Look below for the line containing "d !! key1 = Some"; from there, print each line exactly up to and including the line containing "dict twice. *)", and stop.
==*==
(** [set_connected]; [now] is the value of [utc_now_iso()]. *)
Definition set_connected (self : TelemetryStore) (connected : bool)
    (last_error : option string) (now : string) (h : heap) : heap :=
  let s := _snapshot self in
  setitem s "updated_at" (VStr now)
    (setitem s "last_error" (of_opt_str last_error)
       (setitem s "connected" (VBool connected) h)).

(** The loop of [update_metrics] over [metrics.items()] *)
Definition store_items (metric_store : loc) (metrics : gmap string (option Q))
    (h : heap) : heap :=
  map_fold
    (fun key value h =>
       if has_key metric_store key h
       then setitem metric_store key (of_metric value) h
       else h)
    h metrics.

(** [update_metrics]; [now] is the value of [utc_now_iso()]. *)
Definition update_metrics (self : TelemetryStore)
    (metrics : gmap string (option Q)) (connected : bool)
    (last_error : option string) (now : string) (h : heap) : result heap :=
  match getitem (_snapshot self) "metrics" h with
  | None => Err (KeyError "metrics")
  | Some (VRef metric_store) =>
      let h1 := store_items metric_store metrics h in
      let s := _snapshot self in
      Ok (setitem s "updated_at" (VStr now)
            (setitem s "last_error" (of_opt_str last_error)
               (setitem s "connected" (VBool connected) h1)))
  | Some _ => Err AssertionError
  end.

(** The dict of metrics the store holds, read through the heap. *)
Definition metrics_of (self : TelemetryStore) (h : heap) : option dict :=
  match getitem (_snapshot self) "metrics" h with
  | Some (VRef lm) => h !! lm
  | _ => None
  end.

Definition is_atom (v : pyval) : bool :=
  match v with VRef _ => false | _ => true end.

(** A value that is an atom or a dict of atoms. *)
Definition flat (h : heap) (v : pyval) : Prop :=
  match v with
  | VRef l =>
      exists d, h !! l = Some d
                /\ forall key v', d !! key = Some v' -> is_atom v' = true
  | _ => True
  end.

(** No two keys of the dict hold the same object. *)
Definition distinct_refs (d : dict) : Prop :=
  forall key1 key2 l,
    d !! key1 = Some (VRef l) -> d !! key2 = Some (VRef l) -> key1 = key2.

(** The shape every store has from [__init__] on: the snapshot dict
    holds atoms and dicts of atoms, the metrics dict among them, and no
    dict twice. *)
Definition store_ok (self : TelemetryStore) (h : heap) : Prop :=
  exists d lm,
    h !! _snapshot self = Some d
    /\ d !! "metrics"%string = Some (VRef lm)
    /\ (forall key v, d !! key = Some v -> flat h v)
    /\ distinct_refs d.

(** What the loop of [update_metrics] makes of the metrics dict [dm]. *)
Definition merged (dm : dict) (metrics : gmap string (option Q)) : dict :=
  map_imap
    (fun key old =>
       Some (match metrics !! key with
             | Some value => of_metric value
             | None => old
             end))
    dm.

(** [VOLT_RE.search(response)] for [(\d{1,2}(?:[.,]\d{1,2})?)]: the match
    starts at the first digit of the response and is greedy. *)
Definition is_sep (c : ascii) : bool := eqc c "."%char || eqc c ","%char.

Definition volt_match_here (s : text) : text :=
  let '(ip, r1) :=
    match s with
    | a :: b :: r => if is_digit b then ([a; b], r) else ([a], b :: r)
    | a :: r => ([a], r)
    | [] => ([], [])
    end in
  match r1 with
  | p :: d1 :: d2 :: _ =>
      if is_sep p && is_digit d1
      then if is_digit d2 then ip ++ [p; d1; d2] else ip ++ [p; d1]
      else ip
  | [p; d1] => if is_sep p && is_digit d1 then ip ++ [p; d1] else ip
  | _ => ip
  end.

Fixpoint VOLT_RE_search (s : text) : option text :=
  match s with
  | [] => None
  | c :: r => if is_digit c then Some (volt_match_here s)
              else VOLT_RE_search r
  end.
(** * eRPC: fault injection, API restrictions and the applications' batching
      and continuation code, embedded and verified.

    Sources embedded here:
    - [src/rpc_impl/rpc_fault_inject.cc]   (module [ERpc])
    - [tests/test_api_restrictions.cc]     (module [TestApiRestrictions])
    - [apps/consensus/client.h]            (module [Consensus])
    - [apps/persistent_kv/persistent_kv.cc] (module [PersistentKv])

    The class [Rpc<TTr>] itself (rpc.h and the rest of rpc_impl/) is not among
    the sources; the parts of it that the code above calls are modelled from
    the specification and are marked as such.

    The first half of the file holds the definitions, the second half the
    theorems, one module of facts per embedded source. *)

From Stdlib Require Import ZArith Bool Lia.
From stdpp Require Import base numbers option list strings.

Local Open Scope Z_scope.

(** ** Outcomes of a C++ call and the state-and-outcome monad *)

(** [std::runtime_error(what)]. *)
Inductive exn : Type :=
| runtime_error (what : string).

(** How a call ends.  [Abort] is the death of the process (a failed [assert],
    [exit]); [Undefined] is C++ undefined behaviour (indexing outside an
    array or vector, dereferencing [nullptr]). *)
Inductive outcome (A : Type) : Type :=
| Ok (a : A)
| Throw (e : exn)
| Abort
| Undefined.
Arguments Ok {A} a.
Arguments Throw {A} e.
Arguments Abort {A}.
Arguments Undefined {A}.
(** * Address book of [hw_8_1.py]: field types, contact records, the book
      and its birthday query, embedded as Rocq functions.

    Conventions of the embedding.
    - A Python [str] is a [string]: the sequence of its code points, each
      an [ascii], so the model covers the code points U+0000..U+00FF
      (Basic Latin and Latin-1 Supplement).
    - A Python [int] is a [Z].
    - A method that mutates [self] is a computation of the monad [M S],
      a state transformer that keeps the state reached when an exception
      is raised, as Python keeps the mutations made before a [raise].
    - A pure call that may raise returns [exn + A].
    - [datetime.now().date()] is the argument [today]. *)

From Stdlib Require Import ZArith List String Ascii Bool Lia.
Import ListNotations.

Local Open Scope string_scope.
Local Open Scope list_scope.

(** ** Exceptions *)

(** A [ValueError] raised by the interpreter or by [datetime]; the wording
    of these messages is not part of the model. *)
Inductive interp_error :=
| TimeDataMismatch      (* strptime: the data does not match the format *)
| UnconvertedData       (* strptime: unconverted data remains *)
| InvalidLiteral        (* int(): not a number *)
| YearOutOfRange        (* date: year outside MINYEAR..MAXYEAR *)
| MonthOutOfRange       (* date: month must be in 1..12 *)
| DayOutOfRange         (* date: day is out of range for month *)
| UnpackArity           (* wrong number of values to unpack *)
| NotInList.            (* list.index(x): x not in list *)

Inductive value_error :=
| Message (text : string)           (* raise ValueError("text") of this program *)
| Interpreter (what : interp_error).

Inductive exn :=
| ValueError (e : value_error)
| KeyError (key : string)
| IndexError.

(** ** Computations on a mutable object of type [S] *)

Definition M (S A : Type) : Type := S -> (exn + A) * S.

Definition ret {S A} (a : A) : M S A := fun s => (inr a, s).

Definition raise {S A} (e : exn) : M S A := fun s => (inl e, s).

Definition bind {S A B} (m : M S A) (k : A -> M S B) : M S B :=
  fun s =>
    match m s with
    | (inl e, s') => (inl e, s')
    | (inr a, s') => k a s'
    end.

Definition get {S} : M S S := fun s => (inr s, s).

Definition put {S} (s : S) : M S unit := fun _ => (inr tt, s).

(** The value or exception of a pure call, inside a computation. *)
Definition lift {S A} (r : exn + A) : M S A :=
  match r with
  | inl e => raise e
  | inr a => ret a
  end.

Definition outcome {S A} (r : (exn + A) * S) : exn + A := fst r.
Definition final {S A} (r : (exn + A) * S) : S := snd r.

Declare Scope py_scope.
Delimit Scope py_scope with py.
Notation "x <- m ;; k" := (bind m (fun x => k))
  (at level 61, m at next level, right associativity) : py_scope.
Notation "m ;; k" := (bind m (fun _ => k))
  (at level 61, right associativity) : py_scope.

(** Sequencing of pure calls that may raise. *)
Definition ebind {A B} (r : exn + A) (k : A -> exn + B) : exn + B :=
  match r with
  | inl e => inl e
  | inr a => k a
  end.

Notation "x <~ r ;; k" := (ebind r (fun x => k))
  (at level 61, r at next level, right associativity) : py_scope.

Local Open Scope py_scope.

(** ** Strings *)

Definition code (c : ascii) : N := N_of_ascii c.

(** [\d] of [re] on a [str] pattern, and [str.isdecimal]: the characters of
    category Nd. Below U+0100 these are '0'..'9'. *)
Definition char_isdecimal (c : ascii) : bool :=
  ((48 <=? code c) && (code c <=? 57))%N.

(** One character of [str.isdigit]: Numeric_Type Decimal or Digit. Below
    U+0100 these are '0'..'9' and the superscripts U+00B2, U+00B3, U+00B9. *)
Definition char_isdigit (c : ascii) : bool :=
  char_isdecimal c
  || (code c =? 178)%N || (code c =? 179)%N || (code c =? 185)%N.

Fixpoint str_all (p : ascii -> bool) (s : string) : bool :=
  match s with
  | EmptyString => true
  | String c r => p c && str_all p r
  end.

(** [str.isdigit()]: every character is a digit and there is at least one. *)
Definition isdigit (s : string) : bool :=
  match s with
  | EmptyString => false
  | _ => str_all char_isdigit s
  end.

Definition len (s : string) : Z := Z.of_nat (String.length s).

(** ** Field types *)

Record Field := mkField { value : string }.

Definition Field__init__ (v : string) : Field := mkField v.

Definition Field__str__ (self : Field) : string := value self.

Definition Name (v : string) : Field := Field__init__ v.

Definition Phone (v : string) : exn + Field :=
  if negb (isdigit v) || negb (len v =? 10)%Z
  then inl (ValueError (Message "Phone number must contain 10 digits."))
  else inr (Field__init__ v).

(** ** Calendar dates ([datetime.date]) *)

Local Open Scope Z_scope.

Record date := mkdate { year : Z; month : Z; day : Z }.

Definition MINYEAR : Z := 1.
Definition MAXYEAR : Z := 9999.

Definition is_leap (y : Z) : bool :=
  (y mod 4 =? 0) && (negb (y mod 100 =? 0) || (y mod 400 =? 0)).

Definition DAYS_IN_MONTH (m : Z) : Z :=
  match m with
  | 1 => 31 | 2 => 28 | 3 => 31 | 4 => 30 | 5 => 31 | 6 => 30
  | 7 => 31 | 8 => 31 | 9 => 30 | 10 => 31 | 11 => 30 | 12 => 31
  | _ => -1
  end.

Definition DAYS_BEFORE_MONTH (m : Z) : Z :=
  match m with
  | 1 => 0 | 2 => 31 | 3 => 59 | 4 => 90 | 5 => 120 | 6 => 151
  | 7 => 181 | 8 => 212 | 9 => 243 | 10 => 273 | 11 => 304 | 12 => 334
  | _ => -1
  end.

Definition days_in_month (y m : Z) : Z :=
  if (m =? 2) && is_leap y then 29 else DAYS_IN_MONTH m.

Definition days_before_year (y : Z) : Z :=
  let y := y - 1 in
  y * 365 + y / 4 - y / 100 + y / 400.

Definition days_before_month (y m : Z) : Z :=
  DAYS_BEFORE_MONTH m + (if (2 <? m) && is_leap y then 1 else 0).

Definition ymd_to_ord (y m d : Z) : Z :=
  days_before_year y + days_before_month y m + d.

(** [date(year, month, day)]: the range checks of the constructor. *)
Definition date_new (y m d : Z) : exn + date :=
  if negb ((MINYEAR <=? y) && (y <=? MAXYEAR))
  then inl (ValueError (Interpreter YearOutOfRange))
  else if negb ((1 <=? m) && (m <=? 12))
  then inl (ValueError (Interpreter MonthOutOfRange))
  else if negb ((1 <=? d) && (d <=? days_in_month y m))
  then inl (ValueError (Interpreter DayOutOfRange))
  else inr (mkdate y m d).

(** [self.replace(year=y)] builds a new date from the changed fields. *)
Definition date_replace_year (self : date) (y : Z) : exn + date :=
  date_new y (month self) (day self).

(** [a < b] on dates compares (year, month, day). *)
Definition date_lt (a b : date) : bool :=
  (year a <? year b)
  || ((year a =? year b)
      && ((month a <? month b)
          || ((month a =? month b) && (day a <? day b)))).

Definition toordinal (self : date) : Z :=
  ymd_to_ord (year self) (month self) (day self).

(** [a - b] on dates: a [timedelta] of whole days, modelled by its
    number of days; [timedelta(days=n)] is [n]. *)
Definition date_sub (a b : date) : Z := toordinal a - toordinal b.

Definition timedelta (days : Z) : Z := days.

Definition digit_char (n : Z) : ascii := ascii_of_N (48 + Z.to_N n).

Definition two_digits (n : Z) : string :=
  String (digit_char (n / 10)) (String (digit_char (n mod 10)) "").

Definition four_digits (n : Z) : string :=
  String (digit_char (n / 1000)) (String (digit_char (n / 100 mod 10))
    (two_digits (n mod 100))).

(** [self.strftime("%d.%m.%Y")]; the year is written with four digits,
    as the C library does for the years from 1000 on. *)
Definition strftime_dmY (self : date) : string :=
  two_digits (day self) ++ "." ++ two_digits (month self) ++ "."
  ++ four_digits (year self).

(** ** [datetime.strptime(data_string, "%d.%m.%Y")] *)

(** A backtracking matcher yields every way to match a prefix of its
    input, as (matched text, rest), in the order [re] tries them. *)
Definition matcher : Type := list ascii -> list (list ascii * list ascii).

Definition re_class (p : ascii -> bool) : matcher :=
  fun s =>
    match s with
    | c :: r => if p c then [([c], r)] else []
    | [] => []
    end.

Definition re_chr (c : ascii) : matcher := re_class (Ascii.eqb c).

Definition in_range (lo hi c : ascii) : bool :=
  ((code lo <=? code c) && (code c <=? code hi))%N.

Definition re_range (lo hi : ascii) : matcher := re_class (in_range lo hi).

Definition re_d_class : matcher := re_class char_isdecimal.

Definition re_seq (a b : matcher) : matcher :=
  fun s =>
    flat_map (fun xr => map (fun yr => (fst xr ++ fst yr, snd yr)) (b (snd xr)))
             (a s).

Definition re_alt (a b : matcher) : matcher := fun s => a s ++ b s.

(** [(?P<d>3[0-1]|[1-2]\d|0[1-9]|[1-9]| [1-9])] *)
Definition re_d : matcher :=
  re_alt (re_seq (re_chr "3") (re_range "0" "1"))
    (re_alt (re_seq (re_range "1" "2") re_d_class)
       (re_alt (re_seq (re_chr "0") (re_range "1" "9"))
          (re_alt (re_range "1" "9")
             (re_seq (re_chr " ") (re_range "1" "9"))))).

(** [(?P<m>1[0-2]|0[1-9]|[1-9])] *)
Definition re_m : matcher :=
  re_alt (re_seq (re_chr "1") (re_range "0" "2"))
    (re_alt (re_seq (re_chr "0") (re_range "1" "9"))
       (re_range "1" "9")).

(** [(?P<Y>\d\d\d\d)] *)
Definition re_Y : matcher :=
  re_seq re_d_class (re_seq re_d_class (re_seq re_d_class re_d_class)).

Record groups := mkgroups
  { group_d : list ascii; group_m : list ascii; group_Y : list ascii }.

(** Every match of the pattern compiled from ["%d.%m.%Y"], that is
    [re_d \. re_m \. re_Y], with its groups and the unmatched rest. *)
Definition format_regex_matches (s : list ascii) : list (groups * list ascii) :=
  flat_map (fun d =>
    flat_map (fun dot1 =>
      flat_map (fun m =>
        flat_map (fun dot2 =>
          map (fun y => (mkgroups (fst d) (fst m) (fst y), snd y))
              (re_Y (snd dot2)))
          (re_chr "." (snd m)))
        (re_m (snd dot1)))
      (re_chr "." (snd d)))
    (re_d s).

(** [format_regex.match(data_string)]: the first match, if any. *)
Definition format_regex_match (s : list ascii) : option (groups * list ascii) :=
  hd_error (format_regex_matches s).

Fixpoint lstrip (s : list ascii) : list ascii :=
  match s with
  | c :: r => if Ascii.eqb c " " then lstrip r else s
  | [] => []
  end.

Fixpoint digits_value (acc : Z) (s : list ascii) : option Z :=
  match s with
  | [] => Some acc
  | c :: r =>
      if char_isdecimal c
      then digits_value (acc * 10 + (Z.of_N (code c) - 48)) r
      else None
  end.

(** [int(text)] on the text of a group: decimal digits after optional
    blanks (the groups hold no sign and no underscore). *)
Definition py_int (s : list ascii) : exn + Z :=
  match lstrip s with
  | [] => inl (ValueError (Interpreter InvalidLiteral))
  | t =>
      match digits_value 0 t with
      | Some n => inr n
      | None => inl (ValueError (Interpreter InvalidLiteral))
      end
  end.

(** [datetime.strptime(data_string, "%d.%m.%Y").date()] *)
Definition strptime_dmY (data_string : string) : exn + date :=
  match format_regex_match (list_ascii_of_string data_string) with
  | None => inl (ValueError (Interpreter TimeDataMismatch))
  | Some (found, rest) =>
      match rest with
      | _ :: _ => inl (ValueError (Interpreter UnconvertedData))
      | [] =>
          d <~ py_int (group_d found) ;;
          m <~ py_int (group_m found) ;;
          y <~ py_int (group_Y found) ;;
          date_new y m d
      end
  end.
(** * The CSS selector builder of [src/06-objects-tasks.js]

    A shallow embedding of the object [cssSelectorBuilder] and of its
    methods, with the JavaScript heap made explicit: the builder and every
    object derived from it are mutable objects reached through references,
    [stringify] and [combine] assign to [this.res], and [createNewObj]
    allocates a new object and a new array.  The methods are written in a
    small state-and-exception monad over that heap. *)

From stdpp Require Import base list strings.
From Stdlib Require Import Lia.

Local Open Scope string_scope.

(** ** Heap *)

(** References are indices into the heap's tables; allocation appends. *)
Abbreviation loc := nat (only parsing).

(** The data properties of a builder object.  The method properties are the
    same closures in every object (the spread in [createNewObj] copies them),
    so a method call on a reference is a call of the function below of the
    same name.  [bits] holds a reference: JavaScript arrays are objects. *)
Record object := Object { res : string; bits : loc }.

Record heap := Heap { objs : list object; arrs : list (list bool) }.

(** The two [Error]s the source constructs, told apart by their message;
    [TypeError] is what JavaScript raises when a property of [undefined] is
    read, which here is a reference outside the heap. *)
Inductive error := DuplicatePartError | OrderingError | TypeError.

Definition message (e : error) : string :=
  match e with
  | DuplicatePartError =>
      "Element, id and pseudo-element should not occur more then one time inside the selector"
  | OrderingError =>
      "Selector parts should be arranged in the following order: element, id, class, attribute, pseudo-class, pseudo-element"
  | TypeError => "Cannot read properties of undefined"
  end.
==*==
**RESULT BELOW**.
    d !! key1 = Some (VRef l) -> d !! key2 = Some (VRef l) -> key1 = key2.

(** The shape every store has from [__init__] on: the snapshot dict
    holds atoms and dicts of atoms, the metrics dict among them, and no
    dict twice. *)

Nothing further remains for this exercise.